Heads and arms separated into two bodies that turned fully human as they rose. The white-haired one, with oddly pale skin and red eyes like a rat, leaped lithely to his feet, still holding the sword. The other stumbled up and turned in a circle as it struggled to lift the cumbersome helm. The face under it, older and heavier, was bloodied. Cyan swung at the younger man, who was attempting to mount again. His blade snagged the new sun flaring through the trees; the man, wincing at the light, slashed at nothing and slipped on a tree root. The great horse, stung by the flat of Cyan’s blade on his haunch, leaped away. Cyan rode at the armed man, and had backed him against an outcrop of rock at the side of the road, when something struck him from above.

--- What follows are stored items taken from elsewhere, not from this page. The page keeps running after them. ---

(** [timeout] is that of the client in the transport, [None] without one; [keyID] is "" without
    a signer. *)
Definition NewHTTPServiceEntitlementUpdater (endpoint : string) (timeout : option Duration)
    (keyID : string) (authorizationTTL : Duration) : option HTTPServiceEntitlementUpdater :=
  IF negb (ValidServiceEntitlementUpdateURL endpoint) RETURN None ;;
  match timeout with
  | None => None
  | Some timeout =>
      IF (timeout <? 100 * millisecond) || (2 * second <? timeout) || negb (ValidIdentifier keyID 64)
         || (authorizationTTL <? minute) || (5 * minute <? authorizationTTL)
         || negb (Z.rem authorizationTTL second =? 0)
        RETURN None ;;
      Some {| up_endpoint := endpoint; up_keyID := keyID; up_authorizationTTL := authorizationTTL |}
  end.

Definition first_header (h : Wire.Headers) (name : string) : string :=
  match h name with v :: _ => v | [] => "" end.

Definition validEntitlementUpdateResponseTransport (response : Wire.Response) : bool :=
  match Wire.r_TLS response with
  | None => false
  | Some tls => (Wire.VersionTLS12 <=? Wire.TLSVersion tls) && (0 <? Wire.PeerCertificates tls)
  end
  && bool_decide (Wire.singleHeader (Wire.r_Header response) "Cache-Control" = "no-store")
  && bool_decide (Wire.singleHeader (Wire.r_Header response) EntitlementUpdateContractHeader
                  = ServiceEntitlementUpdateContract)
  && bool_decide (first_header (Wire.r_Header response) "Content-Encoding" = "")
  && bool_decide (first_header (Wire.r_Header response) "Location" = "")
  && bool_decide (Wire.r_TransferEncoding response = []).

Definition classifyEntitlementUpdateFailure (response : Wire.Response) (body : bytes) :
    update_error :=
  IF negb (blen body =? 0) || (0 <? Wire.r_ContentLength response)
     || negb (bool_decide (Wire.r_Header response "Content-Type" = []))
    RETURN UpdateUnavailable ;;
  let no_retry := bool_decide (Wire.r_Header response "Retry-After" = []) in
  let code := Wire.StatusCode response in
  if (code =? 400) && no_retry then UpdateInvalid
  else if (code =? 401) && no_retry then UpdateUnauthorized
  else if (code =? 404) && no_retry then UpdateNotFound
  else if (code =? 409) && no_retry then UpdateConflict
  else UpdateUnavailable.

Definition update_headers (keyID : string) (body signature : bytes) : Wire.Headers :=
  Wire.set_header EntitlementUpdateSignatureHeader (EncodeToString signature)
    (Wire.set_header EntitlementUpdateKeyIDHeader keyID
      (Wire.set_header EntitlementUpdateContractHeader ServiceEntitlementUpdateContract
        (Wire.set_header "Content-Length" (FormatInt (blen body))
          (Wire.set_header "Cache-Control" "no-store"
            (Wire.set_header "Accept" "application/json"
              (Wire.set_header "Content-Type" "application/json" Wire.no_headers)))))).
(** The decoders read back what was written. *)
Definition reads_back (claims : Token.Claims) (revision : Z) : Prop :=
  Decode_introspection L (marshal_introspection (introspection_of claims))
    = Some (introspection_of claims) ∧
  reads L (Decode_status L) (marshal_status (active_response claims revision))
    (active_response claims revision).

(** A call that gets through, over mutually authenticated TLS. *)
Definition healthy (x : exchange) : Prop :=
  lost x = false ∧ x_ctx x = CtxLive ∧ Wire.VersionTLS12 ≤ Wire.TLSVersion (at_client x) ∧
  Wire.VersionTLS12 ≤ Wire.TLSVersion (at_server x) ∧ 0 < Wire.PeerCertificates (at_server x) ∧
  0 < Wire.VerifiedChains (at_server x).

Lemma introspection_length claims :
  ValidTokenBinding (binding_of claims) = true → Token.Expires claims ≤ max_int64 →
  0 < blen (marshal_introspection (introspection_of claims)) ≤ 1024.
Proof.
  intros Hv He. apply ValidTokenBinding_ok in Hv as (H1 & H2 & H3 & H4 & H5). cbn in *.
  destruct (action_plain _ _ H4) as (Hpa & Hpd & Hla & Hld).
  pose proof (ValidIdentifier_bytes _ _ H1) as (_ & _ & Hl1).
  pose proof (ValidIdentifier_bytes _ _ H2) as (_ & _ & Hl2).
  pose proof (ValidIdentifier_bytes _ _ H3) as (_ & _ & Hl3).
  split; [apply Wire.object_nonempty|]. etransitivity; [apply Wire.object_width|].
  - done.
  - fields_fit.
  - widths.
Qed.

Lemma status_length claims revision :
  ValidTokenBinding (binding_of claims) = true → Token.Expires claims ≤ max_int64 →
  ValidAccountRevision revision = true →
  0 < blen (marshal_status (active_response claims revision)) ≤ 1024.
Proof.
  intros Hv He Hr. apply ValidTokenBinding_ok in Hv as (H1 & H2 & H3 & H4 & H5). cbn in *.
  unfold ValidAccountRevision, maximumAccountRevision, MaximumBindingRevision in Hr. split_bools.
  destruct (action_plain _ _ H4) as (Hpa & Hpd & Hla & Hld).
  pose proof (ValidIdentifier_bytes _ _ H1) as (_ & _ & Hl1).
  pose proof (ValidIdentifier_bytes _ _ H2) as (_ & _ & Hl2).
  pose proof (ValidIdentifier_bytes _ _ H3) as (_ & _ & Hl3).
  assert (Wire.plain (Wire.JString "active")) by (by apply plain_text).
  split; [apply Wire.object_nonempty|]. etransitivity; [apply Wire.object_width|].
  - done.
  - fields_fit.
  - widths.
Qed.

Lemma posted_body u body header tls limit :
  0 < blen body ≤ limit → read_body limit (Wire.arrived tls (post u body header)) = Some body.
Proof.
  intros Hb. unfold read_body. change (Wire.Body _) with (Some body). rewrite Wire.read_all by lia.
  change (Wire.ContentLength _) with (blen body). rewrite Z.eqb_refl.
  by rewrite (proj2 (Z.ltb_ge _ _)) by lia.
Qed.

(** A request that the client makes passes the checks of the handler. *)
Lemma posted_valid u body x :
  healthy x → Wire.u_Path u = CompanionIntrospectionPath → Wire.u_RawPath u = "" →
  Wire.u_RawQuery u = "" → Wire.u_Fragment u = "" → 0 < blen body ≤ 1024 →
  valid_json_request CompanionIntrospectionPath contract_header CompanionAuthorizationContract
    MaximumIntrospectionBodyBytes verifiedWorkloadTLS
    (Wire.arrived (at_server x) (post u body introspection_headers)) = true.
Proof.
  intros (_ & _ & _ & Ht & Hp & Hc) Hpath Hraw Hq Hf Hb.
  unfold valid_json_request, verifiedWorkloadTLS. cbn -[Wire.singleHeader Wire.VersionTLS12 blen introspection_headers].
  rewrite Hpath, Hraw, Hq, Hf. rewrite !bool_decide_true by done.
  rewrite (proj2 (Z.leb_le _ _)) by done. rewrite !(proj2 (Z.ltb_lt _ _)) by done.
  rewrite (proj2 (Z.leb_gt _ _)), (proj2 (Z.ltb_ge _ _)); [done|unfold MaximumIntrospectionBodyBytes; lia|lia].
Qed.

Lemma introspection_served store x u claims revision :
  healthy x → Wire.u_Path u = CompanionIntrospectionPath → Wire.u_RawPath u = "" →
  Wire.u_RawQuery u = "" → Wire.u_Fragment u = "" →
  ValidTokenBinding (binding_of claims) = true → Token.Expires claims ≤ max_int64 →
  live store (binding_of claims) revision (x_now x) → account_inv store →
  reads_back claims revision →
  serveIntrospection L store (x_ctx x) (x_now x)
    (Wire.arrived (at_server x)
       (post u (marshal_introspection (introspection_of claims)) introspection_headers))
  = json_answer setIntrospectionHeaders (marshal_status (active_response claims revision)).
Proof.
  intros Hx Hpath Hraw Hq Hf Hv He Hl Hinv [Hd _].
  pose proof (introspection_length _ Hv He) as Hlen.
  assert (ValidAccountRevision revision = true) as Hrev.
  { destruct Hl as (rec & a & _ & _ & _ & _ & Ha & _ & <- & _). destruct (proj1 Hinv _ _ Ha) as [_ [? ?] ].
    unfold ValidAccountRevision. apply andb_true_iff. split; [apply Z.ltb_lt|apply Z.leb_le]; lia. }
  pose proof (status_length _ _ Hv He Hrev) as Hlen'.
  unfold serveIntrospection. cbv zeta. rewrite posted_valid, posted_body, Hd by done.
  rewrite bool_decide_true by done. cbn [negb orb q_Version introspection_of Z.eqb Pos.eqb].
  change (binding_of_request (introspection_of claims)) with (binding_of claims).
  destruct Hx as (_ & -> & _). rewrite Hv, (live_Introspect _ _ _ _ Hv Hl Hinv).
  cbn [negb Binding AccountRevision ValidUntil]. rewrite bool_decide_true, Hrev by done.
  apply ValidTokenBinding_ok in Hv as (_ & _ & _ & _ & Ht). cbn [negb orb].
  rewrite (proj2 (Z.leb_gt _ 0)), Z.ltb_irrefl by lia.
  change (status_response _ _) with (active_response claims revision). cbn [orb].
  rewrite (proj2 (Z.eqb_neq _ _)), (proj2 (Z.ltb_ge _ _)); [done|exact (proj2 Hlen')|lia].
Qed.
(* ===== verification/EntitlementTheorems.v ===== *)
(** * EntitlementTheorems: entitlements are changed and asked for as the ledger has them

    An update of an entitlement reaches the ledger only with a signature of the billing
    adapter that is in force, and what the adapter's client reports was done; the answer
    that the control plane gets over HTTP is the ledger's. *)

From stdpp Require Import base gmap strings list.
From Stdlib Require Import ZArith Lia.
From Stdlib.Strings Require Import Byte.
From S2P Require Import Prelude GoBase GoCrypto Protocol Auth AccountAuth StrictJSON GoWire Companion AccountService EntitlementService AccountTheorems.

Module EntitlementTheorems.
Import Ident AccountAuth Companion AccountService EntitlementService AccountTheorems.

Section System.
Context (L : library) (J : codecs).

(** ** Updates are authentic *)

(** The body is signed by a key of the ring, within the times the key and the body allow. *)
Definition authentic_update (handler : updateHandler) (now : Time) (body : bytes)
    (input : updateRequest) : Prop :=
  ∃ keyID key signature,
    kr_keys (h_keyring handler) !! keyID = Some key ∧
    ed25519_Verify L (publicKey key) (serviceEntitlementUpdateSigningMessage body) signature = true ∧
    body = marshal_update input ∧
    from_unix (ur_AuthorizedAt input) ≤ now + 30 * second ∧
    now < from_unix (ur_AuthorizationExpiresAt input) ≤ k_verifyUntil key ∧
    from_unix (ur_AuthorizationExpiresAt input) - from_unix (ur_AuthorizedAt input)
      ≤ h_authorizationTTL handler.

Lemma Sub_small t u d : Sub t u ≤ d → d < max_int64 → t - u ≤ d.
Proof. unfold Sub. lia. Qed.

Lemma verify_ok ring keyID message signature expires now :
  verify L ring keyID message signature expires now = true →
  ∃ key, kr_keys ring !! keyID = Some key ∧ now < k_verifyUntil key ∧ expires ≤ k_verifyUntil key ∧
    ed25519_Verify L (publicKey key) message signature = true.
Proof.
  unfold verify. guard E1. destruct (kr_keys ring !! keyID) as [key|]; [|done]. guard E2. intros Hv.
  split_bools. exists key. unfold After in *. split_bools. split_and!; (done || lia).
Qed.

(** What the handler does: it refuses and leaves the ledger alone, or the update is
    authentic and is what the ledger does with it. *)
Lemma serveUpdate_cases handler s ctx hnow lnow request s1 w :
  h_authorizationTTL handler ≤ 5 * minute →
  serveUpdate L J handler s ctx hnow lnow request = (s1, w) →
  (s1 = s ∧ Wire.Status w ≠ 200) ∨
  ∃ body input r, read_body maximumEntitlementUpdateBodyBytes request = Some body ∧
    authentic_update handler (TruncateSecond hnow) body input ∧
    ValidServiceEntitlementUpdate (update_of input) (from_unix (ur_AuthorizedAt input)) = true ∧
    ApplyServiceEntitlement s ctx (update_of input) lnow = (s1, r) ∧
    (Wire.Status w = 200 → ∃ e applied, r = Ok (e, applied) ∧
       e_SourceEventID e = ur_SourceEventID input ∧ e_Revision e = ur_Revision input ∧
       w = json_answer setServiceEntitlementUpdateHeaders (marshal_disposition
         {| us_Version := 1; us_Status := if applied then "applied" else "replayed";
            us_SourceEventID := e_SourceEventID e; us_Revision := e_Revision e |})).
Proof.
  intros Httl. unfold serveUpdate. cbv zeta. guard E1; [by intros [= <- <-]; left|].
  destruct (read_body _ _) as [body|]; [|by intros [= <- <-]; left].
  destruct (Decode_update J body) as [input|]; [|by intros [= <- <-]; left].
  guard E2; [by intros [= <- <-]; left|]. guard E3; [by intros [= <- <-]; left|].
  destruct (decodeCanonicalBase64URL _) as [sg|]; [|by intros [= <- <-]; left].
  guard E4; [by intros [= <- <-]; left|]. split_bools.
  match goal with H : verify _ _ _ _ _ _ _ = true |- _ =>
    apply verify_ok in H as (key & Hk & Hn & Hx & Hv) end.
  destruct (ApplyServiceEntitlement _ _ _ _) as [s' r] eqn:Ha. intros Hw. right.
  exists body, input, r. unfold After, entitlementUpdateClockSkew in *. split_bools.
  assert (from_unix (ur_AuthorizationExpiresAt input) - from_unix (ur_AuthorizedAt input)
    ≤ h_authorizationTTL handler).
  { apply Sub_small; [done|]. assert (5 * minute < max_int64) by done. lia. }
  split_and!; try done.
  - eexists _, key, sg. split_and!; try done; lia.
  - revert Hw. destruct r as [[e applied]|e]; [|destruct e; by intros [= <- <-] ].
    guard E5; [by intros [= <- <-]|]. guard E6; by intros [= <- <-].
  - intros Hst. revert Hw. destruct r as [[e applied]|e];
      [|destruct e; intros [= <- <-]; by vm_compute in Hst].
    guard E5; [intros [= <- <-]; by vm_compute in Hst|]. guard E6; [intros [= <- <-]; by vm_compute in Hst|].
    intros [= <- <-]. split_bools. by exists e, applied.
Qed.

(** C20: an entitlement changes only by a signed update. A request that changes the ledger,
    or is answered 200, has a body that a key of the keyring signed, for this purpose
    (the domain is in the signed text), authorized for five minutes at most, not expired,
    under a key that is still trusted until the authorization ends; the ledger then is
    what applying exactly the signed update makes of it. *)
Theorem entitlement_update_authentic keyring ttl handler s ctx hnow lnow request s1 w :
  NewServiceEntitlementUpdateHandler keyring ttl = Some handler →
  serveUpdate L J handler s ctx hnow lnow request = (s1, w) → s1 ≠ s ∨ Wire.Status w = 200 →
  h_authorizationTTL handler ≤ 5 * minute ∧
  ∃ body input, Wire.ContentLength request = blen body ∧
    authentic_update handler (TruncateSecond hnow) body input ∧
    (ApplyServiceEntitlement s ctx (update_of input) lnow).1 = s1.
Proof.
  intros Hnew Hs Hor. unfold NewServiceEntitlementUpdateHandler in Hnew. revert Hnew. guard E.
  intros [= <-]. split_bools.
  apply serveUpdate_cases in Hs as [[-> Hst]|(body & input & r & Hb & Hau & _ & Ha & _)];
    [by destruct Hor| |done].
  apply read_body_exact in Hb as (Hlen & _). split; [done|]. exists body, input. by rewrite Ha.
Qed.

(** ** The keyring *)

(** The keys that were read are different, 32 bytes long and trusted for some time. *)
Definition ring_ok (now : Time) (ring : gmap string verificationKey) (seen : list bytes) : Prop :=
  (∀ id k, ring !! id = Some k → publicKey k ∈ seen ∧ ValidIdentifier id 64 = true ∧
     blen (publicKey k) = 32 ∧ now < k_verifyUntil k) ∧
  (∀ id id' k k', ring !! id = Some k → ring !! id' = Some k' → publicKey k = publicKey k' → id = id').

Lemma add_key_ok now ring prev seen count entry ring' prev' seen' count' :
  add_key now (ring, prev, seen, count) entry = Some (ring', prev', seen', count') →
  ring_ok now ring seen → ring_ok now ring' seen'.
Proof.
  unfold add_key. guard E1. destruct (decodeCanonicalBase64URL _) as [key|]; [|done]. guard E2. guard E3.
  cbv zeta. guard E4. split_bools. unfold After in E4. apply Z.ltb_lt in E4. intros Hs [Hr1 Hr2].
  assert (ring' = <[ke_KeyID entry := {| publicKey := key; k_state := ke_State entry;
    k_verifyUntil := from_unix (ke_VerifyUntilUnix entry) |}]> ring ∧ seen' = seen ++ [key]) as [-> ->]
    by (repeat case_bool_decide; simplify_eq; done).
  assert (∀ id k, ring !! id = Some k → publicKey k ≠ key) as Hne
    by (intros id k Hk Hkk; destruct (Hr1 _ _ Hk) as [Hin _]; by rewrite Hkk in Hin).
  split.
  - intros id k. rewrite lookup_insert_Some. intros [[<- <-]|[_ Hk] ].
    + cbn. split_and!; [apply elem_of_app; right; by apply list_elem_of_here|done|done|done].
    + destruct (Hr1 _ _ Hk) as (Hin & ?). split; [apply elem_of_app; by left|done].
  - intros id id' k k'. rewrite !lookup_insert_Some.
    intros [[<- <-]|[_ Hk] ] [[<- <-]|[_ Hk'] ] Heq; cbn in *; [done| | |by eapply Hr2].
    + by destruct (Hne _ _ Hk').
    + by destruct (Hne _ _ Hk).
Qed.

(** Two identifiers of a keyring never stand for one key, and every key was trusted when
    the keyring was read. *)
Theorem entitlement_keyring_distinct document minimumRevision now keyring :
  buildEntitlementUpdateKeyring document minimumRevision now = Some keyring →
  minimumRevision ≤ kr_revision keyring ∧ ∃ seen, ring_ok now (kr_keys keyring) seen.
Proof.
  unfold buildEntitlementUpdateKeyring. guard E1.
  destruct (add_keys _ _ _) as [[[[ring prev] seen] count]|] eqn:Ha; [|done]. guard E2. intros [= <-].
  split_bools. split; [done|]. exists seen. cbn.
  assert (∀ entries acc acc', add_keys now acc entries = Some acc' →
    ring_ok now acc.1.1.1 acc.1.2 → ring_ok now acc'.1.1.1 acc'.1.2) as Hall.
  { induction entries as [|entry entries IH]; intros acc acc' Hrun Hok; cbn in Hrun; [by simplify_eq|].
    destruct (add_key now acc entry) as [acc1|] eqn:Hadd; [|done]. eapply IH; [exact Hrun|].
    destruct acc as [[[] ] ], acc1 as [[[] ] ]. by eapply add_key_ok. }
  apply Hall in Ha; [done|]. split; intros *; cbn; by rewrite lookup_empty.
Qed.
(* ===== verification/FactoryTime.v ===== *)
(** * FactoryTime: the trusted-time authority of the factory

    Models [internal/factorytime]: the requests and receipts of [contract.go], the
    authority of [authority.go] and its handler in [handler.go], the ledger of
    [postgres.go], the client of the external signer in [remote_signer.go], and the
    signer's own service in [signer_server.go] with its check against the ledger in
    [postgres_signer.go]. The database is its two tables with the constraints of
    [migrations/factorytime/0001_factory_trusted_time.sql]; a serializable transaction is
    one step on them, and what the server or the network may do to it is an argument. The
    JSON decoder, [url.Parse], Ed25519 and the signing backend are arguments. *)

From stdpp Require Import base gmap strings list sorting.
From Stdlib Require Import ZArith Lia.
From Stdlib.Strings Require Import Byte.
From S2P Require Import Prelude GoBase GoCrypto Protocol Auth StrictJSON GoWire.

Module FactoryTime.
Import Ident.

(** ** The contract *)

Definition EndpointPath : string := "/v1/factory/trusted-time".
Definition RequestSchema : string := "xz-sacrificial-trusted-time-request-v1".
Definition ReceiptSchema : string := "xz-sacrificial-trusted-time-receipt-v1".
Definition Environment : string := "SACRIFICIAL_HARDWARE_AUTHORIZATION".
Definition Scope : string := "SACRIFICIAL_ATTEMPT_CONSUMPTION_TIME".
Definition RequestResult : string := "TRUSTED_TIME_REQUESTED".
Definition ReceiptResult : string := "TRUSTED_TIME_ATTESTED".
Definition SignatureAlgorithm : string := "Ed25519".
Definition MaximumRequestBytes : Z := 64 * 1024.
Definition MaximumResponseBytes : Z := 16 * 1024.
Definition MaximumReceiptSeconds : Z := 10.
Definition SignatureDomain : bytes :=
  bytes_of "xz-sacrificial-trusted-time-receipt-v1" ++ [byte_of 0].

Inductive error : Type :=
| ErrInvalid
| ErrUnauthorized
| ErrReplay
| ErrOutsideWindow
| ErrUnavailable.

Record Ledger : Type := {
  PolicySHA256 : string;
  PolicyID : string;
  LedgerID : string;
}.

Record Authorization : Type := {
  PlanSHA256 : string;
  PlanID : string;
  IssuedAt : string;
  ExpiresAt : string;
}.

Record Transaction : Type := {
  AttemptID : string;
  DeviceID : string;
  BaseMAC : string;
}.

Record Station : Type := {
  ID : string;
  FixtureID : string;
  FixtureVersion : string;
}.

Record Request : Type := {
  q_Schema : string;
  q_Environment : string;
  q_Scope : string;
  q_RequestID : string;
  q_NonceB64URL : string;
  q_Ledger : Ledger;
  q_Authorization : Authorization;
  q_Transaction : Transaction;
  q_Station : Station;
  q_Result : string;
}.

Record Receipt : Type := {
  Schema : string;
  r_Environment : string;
  r_Scope : string;
  RequestSHA256 : string;
  RequestID : string;
  NonceB64URL : string;
  r_Ledger : Ledger;
  r_Authorization : Authorization;
  r_Transaction : Transaction;
  r_Station : Station;
  AuthorityKeyID : string;
  ObservedAt : string;
  r_ExpiresAt : string;
  Result : string;
  r_SignatureAlgorithm : string;
  SignatureB64URL : string;
}.

#[global] Instance Ledger_eq_dec : EqDecision Ledger.
Proof. solve_decision. Defined.
#[global] Instance Authorization_eq_dec : EqDecision Authorization.
Proof. solve_decision. Defined.
#[global] Instance Transaction_eq_dec : EqDecision Transaction.
Proof. solve_decision. Defined.
#[global] Instance Station_eq_dec : EqDecision Station.
Proof. solve_decision. Defined.
#[global] Instance Request_eq_dec : EqDecision Request.
Proof. solve_decision. Defined.
#[global] Instance Receipt_eq_dec : EqDecision Receipt.
Proof. solve_decision. Defined.

Record signerRequest : Type := {
  sq_Schema : string;
  sq_KeyID : string;
  sq_SignatureAlgorithm : string;
  sq_SignatureDomainB64URL : string;
  sq_UnsignedReceiptB64URL : string;
  sq_UnsignedReceiptSHA256 : string;
  sq_Result : string;
}.

Record signerResponse : Type := {
  sr_Schema : string;
  sr_KeyID : string;
  sr_SignatureAlgorithm : string;
  sr_SignatureB64URL : string;
  sr_UnsignedReceiptSHA256 : string;
  sr_Result : string;
}.

(** The libraries. A decoder reads one document with known members only and fails when
    anything follows it; [json_tokens] is the stream of the same document. *)
Record library : Type := {
  url_Parse : string → option Wire.URL;
  url_String : Wire.URL → string;
  url_Opaque : Wire.URL → string;
  url_Hostname : Wire.URL → string;
  url_Port : Wire.URL → string;
  ed25519_Verify : bytes → bytes → bytes → bool;
  json_tokens : bytes → StrictJSON.Decoder;
  Decode_request : bytes → option Request;
  Decode_receipt : bytes → option Receipt;
  Decode_signer_request : bytes → option signerRequest;
  Decode_signer_response : bytes → option signerResponse;
}.

(** ** Canonical JSON

    A structure is marshalled, decoded into generic values and marshalled again: the
    members of every object come out in the order of their names, and a byte that is not
    UTF-8 has become U+FFFD. *)

Inductive json : Type :=
| JText (s : string)
| JMembers (members : list (string * json)).

(** The text that is left after one encoding and decoding. *)
Fixpoint valid_text (fuel : nat) (bs : bytes) : bytes :=
  match fuel, bs with
  | S fuel, b :: rest =>
      if bval b <? 128 then b :: valid_text fuel rest
      else match Text.decode_rune bs with
           | None => byte_of 239 :: byte_of 191 :: byte_of 189 :: valid_text fuel rest
           | Some (_, after) => take (length bs - length after) bs ++ valid_text fuel after
           end
  | _, _ => []
  end.

Definition member_le (f g : string * bytes) : Prop := String.leb f.1 g.1 = true.
#[global] Instance member_le_dec : RelDecision member_le.
Proof. intros f g. unfold member_le. apply _. Defined.

Fixpoint join_members (ms : list (string * bytes)) : bytes :=
  match ms with
  | [] => []
  | [(name, text)] => Wire.dquote :: bytes_of name ++ [Wire.dquote; byte_of 58] ++ text
  | (name, text) :: ms =>
      Wire.dquote :: bytes_of name ++ [Wire.dquote; byte_of 58] ++ text ++ Wire.comma :: join_members ms
  end.

Fixpoint CanonicalJSON (v : json) : bytes :=
  match v with
  | JText s => Wire.quote (string_of (valid_text (length (bytes_of s)) (bytes_of s)))
  | JMembers ms =>
      byte_of 123
      :: join_members (merge_sort member_le (map (λ m, (m.1, CanonicalJSON m.2)) ms))
      ++ [Wire.closing]
  end.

The world disappeared in a sudden wash of red. Fire licked jaggedly across his wrist. He flailed desperately at his blindness and lost his balance. A hand gripped the cloth at his chest and heaved; the ground spun up to slam against him. He heard a horse’s hooves growing fainter and fainter, and then nothing.

He woke a moment or two later, with the hissing moan and shrill clamoring in his ear, as if the giant’s foremost head were trying to warn him of some dire portent. His sword lay beneath him, the angry red glint of its pommel near his eye. Someone, he realized with groggy astonishment, was sitting on his legs and pulling his boots off.

“Put these on,” a woman said briefly. “Leave yours for him. They could talk, the way they flap.”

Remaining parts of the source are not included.